▸ **Activity**
Line count for "every": state how many lines of the data below include it, and output nothing more.
'''
(* ===== verification/IOFrame.v ===== *)
(** * Frames for code over the backend

    [keeps I m]: every run of [m] preserves the file-system property [I],
    whatever calls fail. It composes over the monad, and each backend call keeps
    [calm] (every name has its inode, no two names share one) and, for read-only
    code, the names and the contents.

    [IOTrace] is a backend that records its syncs, renames and unlinks; any backend
    does, over its world and a list of them ([recorded_io]). *)

From S2P Require Import Prelude IOBackend MetaFile.

Section keeps.
Context {W : Type} `{!IOBackend W, !IOLaws W}.

Definition keeps {A} (I : fs -> Prop) (m : M W A) : Prop :=
  forall w a w', I (view w) -> m w = (a, w') -> I (view w').

Lemma keeps_ret {A} I (a : A) : keeps I (ret a).
Proof. by intros w x w' HI [= _ <-]. Qed.
Lemma keeps_bind {A B} I (m : M W A) (k : A -> M W B) : keeps I m -> (forall a, keeps I (k a)) -> keeps I (do x <- m; k x).
Proof. intros Hm Hk w b w' HI (a & w1 & H1 & H2)%mbind_inv. eapply Hk; [|exact H2]. by eapply Hm. Qed.
Lemma keeps_if {A} I (b : bool) (m1 m2 : M W A) : keeps I m1 -> keeps I m2 -> keeps I (if b then m1 else m2).
Proof. by destruct b. Qed.
Lemma keeps_option {A B} I (o : option B) (m1 : B -> M W A) (m2 : M W A) :
  (forall b, keeps I (m1 b)) -> keeps I m2 -> keeps I (match o with Some b => m1 b | None => m2 end).
Proof. by destruct o. Qed.

(** ** Calm file systems *)
Definition lone (s : fs) : Prop := forall a b ino, a <> b -> fs_names s !! a = Some ino -> fs_names s !! b <> Some ino.
Definition calm (s : fs) : Prop := Meta.fs_ok s /\ lone s.

Lemma calm_distinct s a b : calm s -> a <> b -> Meta.distinct s a b.
Proof using. intros [_ H] Hab ino Ha. by apply (H a b). Qed.

Lemma calm_same s s' : fs_names s' = fs_names s -> (forall i, is_Some (fs_inodes s !! i) -> is_Some (fs_inodes s' !! i)) ->
  calm s -> calm s'.
Proof using.
  intros Hn Hi [Ho Hl]. split.
  - intros q ino Hq. rewrite Hn in Hq. by apply Hi, (Ho q).
  - intros a b ino. rewrite Hn. apply Hl.
Qed.

Lemma calm_updated P s fd s' : file_updated P s fd s' -> calm s -> calm s'.
Proof using.
  intros (ino & f & f' & _ & _ & _ & _ & ->). apply calm_same; [done|]. intros i Hi. cbn.
  destruct (decide (ino = i)) as [->|]; [by rewrite lookup_insert_eq|by rewrite lookup_insert_ne].
Qed.
Lemma calm_scribbled off n s fd s' : scribbled off n s fd s' -> calm s -> calm s'.
Proof using. intros [->|H]; [done|by eapply calm_updated]. Qed.
Lemma calm_written p off k s fd s' : written p off k s fd s' -> calm s -> calm s'.
Proof using. intros [[_ ->]|H]; [done|by eapply calm_updated]. Qed.

Lemma calm_unlink s p : calm s -> calm (unlink_name s p).
Proof using.
  intros [Ho Hl]. unfold unlink_name. destruct (fs_names s !! p) as [ip|] eqn:E; [|done]. split.
  - intros q ino. cbn. intros [_ Hq%Ho]%lookup_delete_Some. destruct (decide (ip = ino)) as [->|].
    + rewrite lookup_alter_eq. by destruct (fs_inodes s !! ino); [|destruct Hq].
    + by rewrite lookup_alter_ne.
  - intros a b ino Hab. cbn. intros [_ Ha]%lookup_delete_Some [_ Hb]%lookup_delete_Some. by apply (Hl a b ino).
Qed.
'''
▸ **Written response**
2